About a third (32%) of those surveyed said they somewhat or strongly agree that keeping a separate bank account from their partner helps keep the relationship alive. And 29% believe having joint accounts may put a strain on the relationship.
Separately together: How to plan for the future while maintaining financial independence
If you’re like the millennials we surveyed who want to keep finances separate while married, we’ve got some tips for how to go about it.
- Be honest about your situation. Our survey found that most married millennials (77%) think open and honest communication is key to a successful relationship. No matter what financial issues you may have, you’ll have to communicate to sort them out.
- Create shared goals. Talking about money can be stressful. A large portion (41%) of folks we surveyed said they were at least somewhat stressed by financial conversations with their spouse. But most (75%) still feel that it’s at least somewhat important to be married to someone who approaches money the same way they do. Discussing shared goals to work on together can help you get on the same page financially.
- Consider married filing separately come tax time. When you keep finances separate as a couple, it may make sense to think about filing your taxes separately as well.

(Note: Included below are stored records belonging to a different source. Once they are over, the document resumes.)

(** X9. A run in which nothing fails leaves exactly the keep-set.  When
    the snapshot is created, [max_ages] parses, the selector returns
    [to_keep] for the listing, and no directory outside [to_keep] is locked:
    the run returns; the destination then holds the entries it had after the
    snapshot was created minus the directories outside [to_keep], so its
    directories are exactly [to_keep]; and the log gained one record for the
    snapshot and one for each removed directory, oldest first. *)
Theorem run_backup_leaves_keep_set (int_strip : string → option Z)
  (src dest max_ages log_file : string) (w w1 : world) (ages : list Z)
  (backups to_keep : list string) :
  run (create_backup src dest) w = (w1, Return ()) →
  NoDup (entries w1).*1 →
  (run (parse_ages int_strip (split "," max_ages))
       (add_log (BackupCreated src dest) w1)).2 = Return ages →
  clean_dates (wall w1 (reads w1)) (dirs w1) None ages
  = (backups, Return to_keep) →
  Forall (λ x, x ∈ to_keep ∨ x ∉ locked w1) backups →
  ∃ w', run (run_backup int_strip src dest max_ages log_file) w
        = (w', Return ()) ∧
        (∀ e, e ∈ entries w' ↔ e ∈ entries w1 ∧ (e.2 = true → e.1 ∈ to_keep)) ∧
        (∀ x, x ∈ dirs w' ↔ x ∈ to_keep) ∧
        log w' = log w1 ++ [BackupCreated src dest]
                 ++ (RemovedOldBackup <$> filter (λ x, x ∉ to_keep) backups).
Proof.
  intros Hc Hnd Hp Hcd Hfree.
  set (wa := add_log (BackupCreated src dest) w1) in *.
  assert (backups ≡ₚ dirs w1) as Hperm.
  { pose proof (f_equal fst Hcd) as E. simpl in E. rewrite <- E.
    apply sort_strings_perm. }
  assert (NoDup backups) as N by (rewrite Hperm; by apply dirs_NoDup).
  assert (∀ x, x ∈ backups → (x, true) ∈ entries w1) as Hdir
    by (intros x Hx; rewrite Hperm in Hx; by apply dirs_are_entries).
  assert (∀ x, x ∈ to_keep → x ∈ backups) as Hsub.
  { intros x Hx. rewrite Hperm.
    apply (clean_dates_return_subset (wall w1 (reads w1)) (dirs w1) None ages to_keep);
      [by rewrite Hcd|done]. }
  destruct (prune_ok to_keep backups (tick wa) N) as (w' & Hrun & _ & He & Hlog).
  { apply Forall_forall. intros x Hx. rewrite Forall_forall in Hfree.
    destruct (Hfree x Hx) as [?|?]; [by left|right]. split; [done|]. by apply Hdir. }
  assert (∀ e, e ∈ entries w' ↔ e ∈ entries w1 ∧ (e.2 = true → e.1 ∈ to_keep))
    as He'.
  { intros e. rewrite He. cbn [entries tick wa add_log]. split.
    - intros [Hin Hno]. split; [done|]. intros Hd.
      destruct e as [x k]. simpl in *. subst k.
      destruct (decide (x ∈ to_keep)) as [|Hk]; [done|].
      destruct Hno. exists x. split; [done|]. split; [|done].
      rewrite Hperm. by apply entries_are_dirs.
    - intros [Hin Hk]. split; [done|].
      intros (x & -> & _ & Hx). by apply Hx, Hk. }
  exists w'. split; [|split; [done|split]].
  - rewrite run_backup_stages, Hc. cbv zeta. fold wa. rewrite Hp, Hcd, Hrun. done.
  - intros x. split.
    + intros Hx%dirs_are_entries. by apply He' in Hx as [_ Hx]; apply Hx.
    + intros Hx. apply entries_are_dirs, He'. split; [|done].
      by apply Hdir, Hsub.
  - rewrite Hlog. simpl. by rewrite <- app_assoc.
Qed.
(** The decoding of a [transfer(address,uint256)] input whose amount field
    holds at least one hexadecimal digit. *)
Lemma decodeTransferInput_hex (chain : SupportedChain) (expectedSender to : string)
    (tx : TransactionResponse) :
  let cfg := UsdcService.getChainConfig env chain in
  let data := tx_data tx in
  tx_to tx = Some to ->
  JS.truthy (UsdcService.tokenAddress cfg) = true ->
  JS.toLowerCase to = JS.toLowerCase (UsdcService.tokenAddress cfg) ->
  JS.startsWith "0xa9059cbb" data = true ->
  isHex (JS.slice 74 138 data) = true -> JS.truthy (JS.slice 74 138 data) = true ->
  UsdcService.decodeTransferInput cfg expectedSender (Some tx)
  = Return
      (if String.eqb (JS.toLowerCase (tx_from tx)) (JS.toLowerCase expectedSender)
          && String.eqb (JS.toLowerCase ("0x" ++ JS.slice 34 74 data))
                        (UsdcService.depositWallet cfg)
       then Some {| UsdcService.m_from := JS.toLowerCase (tx_from tx);
                    UsdcService.m_to := UsdcService.depositWallet cfg;
                    UsdcService.m_value := hexValue (JS.slice 74 138 data) |}
       else None).
Proof.
  intros cfg data Hto Htok Heq Hsel Hhex Hne.
  unfold UsdcService.decodeTransferInput. rewrite Hto.
  assert (JS.truthy to = true) as Htt
    by (rewrite <- truthy_toLowerCase, Heq, truthy_toLowerCase; exact Htok).
  fold cfg. fold data. rewrite Htt, Heq, String.eqb_refl, Hsel. cbn [andb].
  rewrite (BigInt_hex _ Hhex Hne). cbn [bindRes].
  rewrite orElse_empty, recipient_field.
  unfold cfg at 1 2. rewrite depositWallet_lower. fold cfg.
  destruct (_ && _); reflexivity.
Qed.

(** C4, the claim as stated fails: call data that begins with the selector
    and names the deposit wallet as recipient, sent by the expected sender
    to the token contract, but that ends before the amount field, is not
    accepted as the match; the validator throws on [BigInt("0x")]. *)
Lemma truncated_calldata_throws :
  let tx := Examples.txTo Examples.token
              (Examples.transferInput Examples.deposit "") 0 in
  let cl := Examples.staticClient (Some Examples.receiptOk) (Some tx) 100 0 in
  let cfg := UsdcService.getChainConfig Examples.env0 OpSepolia in
  let params := Examples.params0 1000000 in
  UsdcService.scanLogs cl cfg (p_expectedSender params)
    (rc_logs Examples.receiptOk) = None /\
  option_map JS.toLowerCase (tx_to tx)
    = Some (JS.toLowerCase (UsdcService.tokenAddress cfg)) /\
  JS.startsWith "0xa9059cbb" (tx_data tx) = true /\
  JS.toLowerCase (tx_from tx) = JS.toLowerCase (p_expectedSender params) /\
  JS.toLowerCase ("0x" ++ JS.sliceFrom 24 (JS.slice 10 74 (tx_data tx)))
    = JS.toLowerCase (UsdcService.depositWallet cfg) /\
  fst (UsdcService.matchTransfer cl cfg params Examples.receiptOk Examples.usdc0)
    = Throw (SyntaxError "0x") /\
  fst (UsdcService.validateIncomingTransfer cl Examples.env0 params Examples.usdc0)
    = Throw (SyntaxError "0x").
Proof. vm_compute. repeat split. Qed.
(** * RSA provider of node-webcrypto-ossl: a shallow embedding of src/lib/rsa.ts

    The TypeScript classes [Rsa], [RsaPKCS1], [RsaPSS] and [RsaOAEP] are
    embedded as functions of a small state-and-exception monad.  The state is
    the JavaScript object store (objects are string-keyed maps living at
    references, so that aliasing and in-place mutation are visible) together
    with the chronological list of externally observable events: requests
    sent to the native engine and invocations of the caller's completion
    callback. *)

From Stdlib Require Import ZArith NArith QArith String Ascii List Lia Bool.
From Stdlib Require Import Strings.Byte.
From stdpp Require Import base option list gmap strings.

Local Open Scope Z_scope.

(** ** JavaScript values *)

Inductive ErrorKind := TypeError | PlainError.

(** An [Error] (or [TypeError]) instance: only its class and its message are
    observable in this file. *)
Record error := mkError { err_kind : ErrorKind; err_message : string }.

Definition handle := nat.
Definition loc := nat.

Inductive value :=
| VUndefined
| VNull
| VBool (b : bool)
| VNum (n : Z)
| VNaN
| VStr (s : string)
| VBuffer (bs : list byte)
| VUint8Array (bs : list byte)
| VArray (xs : list string)
| VKey (h : handle)        (* a native.Key instance *)
| VAesKey (h : handle)     (* a native.AesKey instance *)
| VRef (l : loc)           (* a plain object, by reference *)
| VFrac (q : Q)            (* a finite number, by its rational value *)
| VInfinity (negative : bool).

Abbreviation object := (gmap string value).
Abbreviation store := (list object).
(** X11: for a name of ASCII characters without a lower-case letter,
    upper-casing the identifier that [decls] and [defs] print gives the
    name back; so two such names never get the same identifier. *)
Theorem X11_identifier_determines_name name name' :
  plain_upper name = true ->
  plain_upper name' = true ->
  upper (title name) = name /\ (title name = title name' -> name = name').
Proof.
  intros H H'. apply plain_upper_no_lower in H, H'.
  split; [now apply upper_title_from|].
  intros Heq. apply (f_equal upper) in Heq.
  unfold title in Heq. now rewrite !upper_title_from in Heq.
Qed.

Lemma X11_identifier_determines_name_witness :
  plain_upper "E2BIG" = true /\
  plain_upper "ENOTSUP" = true /\
  upper (title "E2BIG") = "E2BIG" /\
  (title "E2BIG" = title "ENOTSUP" -> "E2BIG" = "ENOTSUP").
Proof.
  split; [reflexivity|]. split; [reflexivity|].
  apply (X11_identifier_determines_name "E2BIG" "ENOTSUP"); reflexivity.
Defined.

(** X12: a blank line in the tool's output (two LF in a row, wherever
    they stand) is a malformed line: the run ends on [ValueError] and
    prints nothing. *)
Theorem X12_blank_line_is_fatal returncode a b err argv :
  run_main (Completed_process returncode (a ++ LF ++ LF ++ b) err) argv
  = ([], Raise ValueError).
Proof.
  apply run_main_parse_error. unfold parse.
  now rewrite (parse_lines_malformed _ [] EmptyString (splitlines_blank a b)).
Qed.
(** C7, as stated, fails: [constructor] is not a name of the table, yet
    the table object inherits it and [new Object(formatConfig)] succeeds, so
    a layer is returned; and a [format] that is not a string but converts to
    the key of an entry, such as the array [["MVT"]], selects that entry. *)
Lemma unknown_format_counterexample :
  (vectorType (field "type" objectFormat) = true /\
   (forall name, name ∈ ["MVT"; "GeoJSON"; "TopoJSON"; "KML"] ->
                 field "format" objectFormat <> VStr name) /\
   exists layer,
     (getInstance h0 0 objectFormat 0).1 = Resolved layer /\
     is_layer layer = true /\
     option_of "format" (option_of "source" layer) =
       New ObjectCtor [Data (VObj ∅)]) /\
  (vectorType (field "type" listedFormat) = true /\
   (forall name, name ∈ ["MVT"; "GeoJSON"; "TopoJSON"; "KML"] ->
                 field "format" listedFormat <> VStr name) /\
   exists layer,
     (getInstance h0 0 listedFormat 0).1 = Resolved layer /\
     is_layer layer = true /\
     option_of "format" (option_of "source" layer) = New MvtFormat []).
Proof.
  split.
  - split; [reflexivity |]. split.
    + intros name Hin. vm_compute. intros [= <-].
      repeat (apply elem_of_cons in Hin as [[=] | Hin]).
      by apply elem_of_nil in Hin.
    + eexists. split; [vm_compute; reflexivity |]. split; reflexivity.
  - split; [reflexivity |]. split.
    + intros name Hin. vm_compute. discriminate.
    + eexists. split; [vm_compute; reflexivity |]. split; reflexivity.
Qed.
Definition analyse (s : simulation) (NUM_SIMULATIONS : Z) : result report :=
  fv <- final_values (sim_equity s) ;;
  bf <- benchmark_final (sim_benchmark s) ;;
  let avg := match Numpy.mean fv with Num m => Num (percent m) | c => c end in
  best <- Numpy.max fv ;;
  worst <- Numpy.min fv ;;
  let beat := beat_benchmark fv bf in
  Ok {| buy_hold_return := percent bf;
        average_return := avg;
        best_run := percent best;
        worst_run := percent worst;
        beaten := beat;
        probability := prob_success beat NUM_SIMULATIONS |}.

(** Lines 22-30: the return series handed to the simulation. *)
Definition load (fm : fill_method) (data : DataFrame) : result (list Q) :=
  p <- prices data ;;
  finite (market_returns fm p).

(** The whole run, from the downloaded frame to the printed figures. *)
Definition run (fm : fill_method) (data : DataFrame) (NUM_SIMULATIONS : Z)
    (g : Numpy.RandomState) : result report :=
  r <- load fm data ;;
  s <- simulate r NUM_SIMULATIONS g ;;
  analyse s NUM_SIMULATIONS.

(** Line 96: [equity_curves[:, :100]], the paths drawn in the second
    panel. *)
Definition plotted_paths (equity_curves : list (list Q)) : list (list Q) :=
  map (firstn 100) equity_curves.

(** A small run used for the concrete checks below: four days, two
    simulated strategies. *)
Definition example_returns : list Q := [0; 1 # 10; - (1 # 10); 5 # 100].
Definition example_decisions : list (list Z) :=
  [[1; 0]; [1; 1]; [0; 1]; [1; 0]]%Z.

(** ** Shapes *)

(** [m] has T rows of N cells each. *)
Definition shape {A : Type} (m : list (list A)) (T N : nat) : Prop :=
  length m = T /\ Forall (fun row => length row = N) m.

(** Every decision is 0 or 1. *)
Definition binary (d : list (list Z)) : Prop :=
  Forall (Forall (fun x => x = 0%Z \/ x = 1%Z)) d.

(** ** Notions used in the statements *)

(** The product of two optional cells: defined when both are. *)
Definition omul (a b : option Q) : option Q :=
  match a, b with
  | Some y, Some x => Some (y * x)
  | _, _ => None
  end.

(** What [fillna(0)] does to one cell. *)
Definition fill0 (c : cell) : cell :=
  match c with NaN => Num 0 | _ => c end.

(** The growth factor of strategy [n] on day [t]. *)
Definition factor (r : list Q) (d : list (list Z)) (t n : nat) : option Q :=
  match nth_error r t, get d t n with
  | Some rt, Some x => Some (1 + rt * inject_Z x)
  | _, _ => None
  end.

(** A price that is there is positive. *)
Definition positive_price (p : price) : Prop :=
  match p with Some q => 0 < q | None => True end.

(** A finite return above -1. *)
Definition above_minus_one (c : cell) : Prop :=
  match c with Num q => -1 < q | _ => False end.

(** The count in the words of the specification: the final values that are
    strictly greater than the benchmark's final value. *)
Definition strictly_above (bf : Q) (fv : list Q) : list Q :=
  filter (fun v => if Qlt_le_dec bf v then true else false) fv.

(** The quote source returned no rows: every column is empty. *)
Definition zero_rows (data : DataFrame) : Prop :=
  Forall (fun c => snd c = []) data.

(** The run stops before the simulation: loading the returns raises. *)
Definition fails_before_simulation (fm : fill_method) (data : DataFrame) : Prop :=
  exists e, load fm data = Raise e.

(** The simulation of an empty return series: arrays without rows. *)
Definition empty_simulation : simulation :=
  {| sim_decisions := []; sim_returns := []; sim_equity := [];
     sim_benchmark := [] |}.
Lemma add_to_queue_keeps_distinct_ids_witness :
  distinct_ids (ratings_heap six_ratings 0) [0; 1]%nat /\
  ~ In (id (ratings_heap six_ratings 0 2%nat)) (ids (ratings_heap six_ratings 0) [0; 1]%nat) /\
  distinct_ids (fst (add_to_queue (3 # 1) (ratings_heap six_ratings 0)
                                  (mkMatchmaker [0; 1]%nat 100 10) 2%nat))
               [0; 1; 2]%nat.
Proof.
  assert (distinct_ids (ratings_heap six_ratings 0) [0; 1]%nat) as Hd.
  { unfold distinct_ids. vm_compute.
    repeat (constructor; [simpl; intuition discriminate|]). constructor. }
  assert (~ In (id (ratings_heap six_ratings 0 2%nat))
            (ids (ratings_heap six_ratings 0) [0; 1]%nat)) as Hf
    by (vm_compute; intuition discriminate).
  split; [exact Hd|]. split; [exact Hf|].
  exact (add_to_queue_keeps_distinct_ids
           (3 # 1) (ratings_heap six_ratings 0) (mkMatchmaker [0; 1]%nat 100 10) 2%nat Hd Hf).
Defined.

(** With a clock that does not run backwards no queued player has an
    enqueue reading in the future: if every queued reading is at most T
    and the add happens at now >= T, every queued reading is at most now
    afterwards. *)
Theorem add_to_queue_keeps_readings_past
        (now T : Q) (h : Heap) (self : Matchmaker) (player : loc) :
  enqueued_by h (queue self) T -> (T <= now)%Q ->
  enqueued_by (fst (add_to_queue now h self player))
              (queue (snd (add_to_queue now h self player))) now.
Proof.
  intros Hpast HT p Hp. cbn [add_to_queue fst snd queue] in *.
  destruct (Nat.eqb p player) eqn:E; [apply Qle_refl|].
  apply in_app_or in Hp as [Hp|[<-|[]]].
  - eapply Qle_trans; [now apply Hpast|exact HT].
  - rewrite Nat.eqb_refl in E. discriminate.
Qed.
(** * Spruce ERP: the lead store, its server actions and its derived views

    A shallow embedding of the lead life-cycle code of the Spruce ERP front
    end: the in-memory store of [src/lib/data.ts], the server actions of
    [src/app/actions.ts], the round-robin distribution dialog, the Kanban
    priority sort and the missed-follow-up detection of the dashboard.

    Conventions of the embedding.
    - A JavaScript string is a [string]; one character stands for one UTF-16
      code unit (exact for the ASCII text the application handles).
    - A date kept as an ISO-8601 string ([createdAt], [timestamp],
      [dueDate]) is represented by the instant it denotes, in milliseconds
      since the epoch: this is what [new Date(s).getTime()] recovers, and
      every such string of the store is produced by [toISOString()].
    - Module-level mutable variables ([leads], [PlaceHolderImages], [users])
      are fields of an explicit [Store]; functions that read or write them
      live in a state-and-exception monad [M].
    - [Math.random] is a stream of draws carried by the store. *)

From stdpp Require Import gmap strings list fin_maps pretty sorting.
From Stdlib Require Import ZArith Lia Ascii.

Local Open Scope string_scope.
Local Open Scope nat_scope.
Local Open Scope list_scope.

(** ** JavaScript built-ins used by the code *)

(** The double-quote character, as it occurs inside template literals. *)
Definition dquote : string := String (Ascii.ascii_of_nat 34) EmptyString.

(** [String(n)] for a non-negative integer [n]. *)
Definition String_of_nat (n : nat) : string := pretty n.

(** [String(10000 + i)]. *)
Definition String_of_10000_plus (i : nat) : string := pretty (10000 + N.of_nat i)%N.

Fixpoint zeros (k : nat) : string :=
  match k with
  | O => ""
  | S k' => String "0"%char (zeros k')
  end.

(** [s.padStart(n, '0')]. *)
Definition padStart (n : nat) (s : string) : string :=
  zeros (n - String.length s) +:+ s.

Definition lower_ascii (c : Ascii.ascii) : Ascii.ascii :=
  let n := Ascii.nat_of_ascii c in
  if bool_decide (65 ≤ n ∧ n ≤ 90) then Ascii.ascii_of_nat (n + 32) else c.

(** [s.toLowerCase()] on ASCII text. *)
Fixpoint toLowerCase (s : string) : string :=
  match s with
  | EmptyString => EmptyString
  | String c s' => String (lower_ascii c) (toLowerCase s')
  end.

(** [Array.prototype.sort(cmp)].  The language guarantees a stable sort; for
    a consistent comparator every stable sort returns the same array, so the
    method is modelled by a stable insertion sort: an element is placed in
    front of the first element it does not compare greater than. *)
Fixpoint insertBy {A} (cmp : A → A → Z) (x : A) (l : list A) : list A :=
  match l with
  | [] => [x]
  | y :: l' => if (cmp x y <=? 0)%Z then x :: y :: l' else y :: insertBy cmp x l'
  end.

Definition sortBy {A} (cmp : A → A → Z) (l : list A) : list A :=
  foldr (insertBy cmp) [] l.

(** The comparator does not put [a] after [b]: [cmp(a, b) <= 0]. *)
Definition notAfter {A} (cmp : A → A → Z) (a b : A) : Prop := (cmp a b ≤ 0)%Z.

(** A parsed JSON value ([JSON.parse] itself is a parameter of the code that
    calls it). *)
#[local] Unset Elimination Schemes.
Inductive Json :=
  | JNull
  | JBool (b : bool)
  | JNum (z : Z)
  | JStr (s : string)
  | JArr (l : list Json)
  | JObj (fields : list (string * Json)).
#[local] Set Elimination Schemes.

(** Property access [o[k]] on a parsed object. *)
Fixpoint assoc (k : string) (fields : list (string * Json)) : option Json :=
  match fields with
  | [] => None
  | (k', v) :: rest => if decide (k' = k) then Some v else assoc k rest
  end.

(** ** Types ([src/lib/types.ts]) *)

Inductive KanbanStage := New | Contacted | Qualified | Application | Enrolled | Dropped.

Definition KANBAN_STAGES : list KanbanStage :=
  [New; Contacted; Qualified; Application; Enrolled; Dropped].

Inductive ActivityType := Call | Email | SMS | WhatsApp | WalkIn | System.
Inductive TaskType := FollowUp | Meeting | Documentation.
Inductive TaskStatus := Pending | Completed | Overdue.
Inductive Priority := High | Medium | Low.
Inductive AcademicStatus := Passed | Pursuing.
Inductive Gender := Male | Female | OtherGender.
Inductive Relation := Father | Mother | Guardian | OtherRelation.
Inductive DocumentType := Marksheet10 | Marksheet12 | PhotoID | ApplicationForm.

You might want to consider this option if one of you is on an income-based student loan repayment plan with a federal student loan program, or if one of you makes significantly higher income than the other (say, $1 million versus $80,000, for example).
On behalf of Credit Karma, Qualtrics conducted a nationally representative online survey in January 2020 among 1,036 American millennials in relationships to better understand how they approach their finances when in a relationship. Of those, 884 were married at the time of the survey.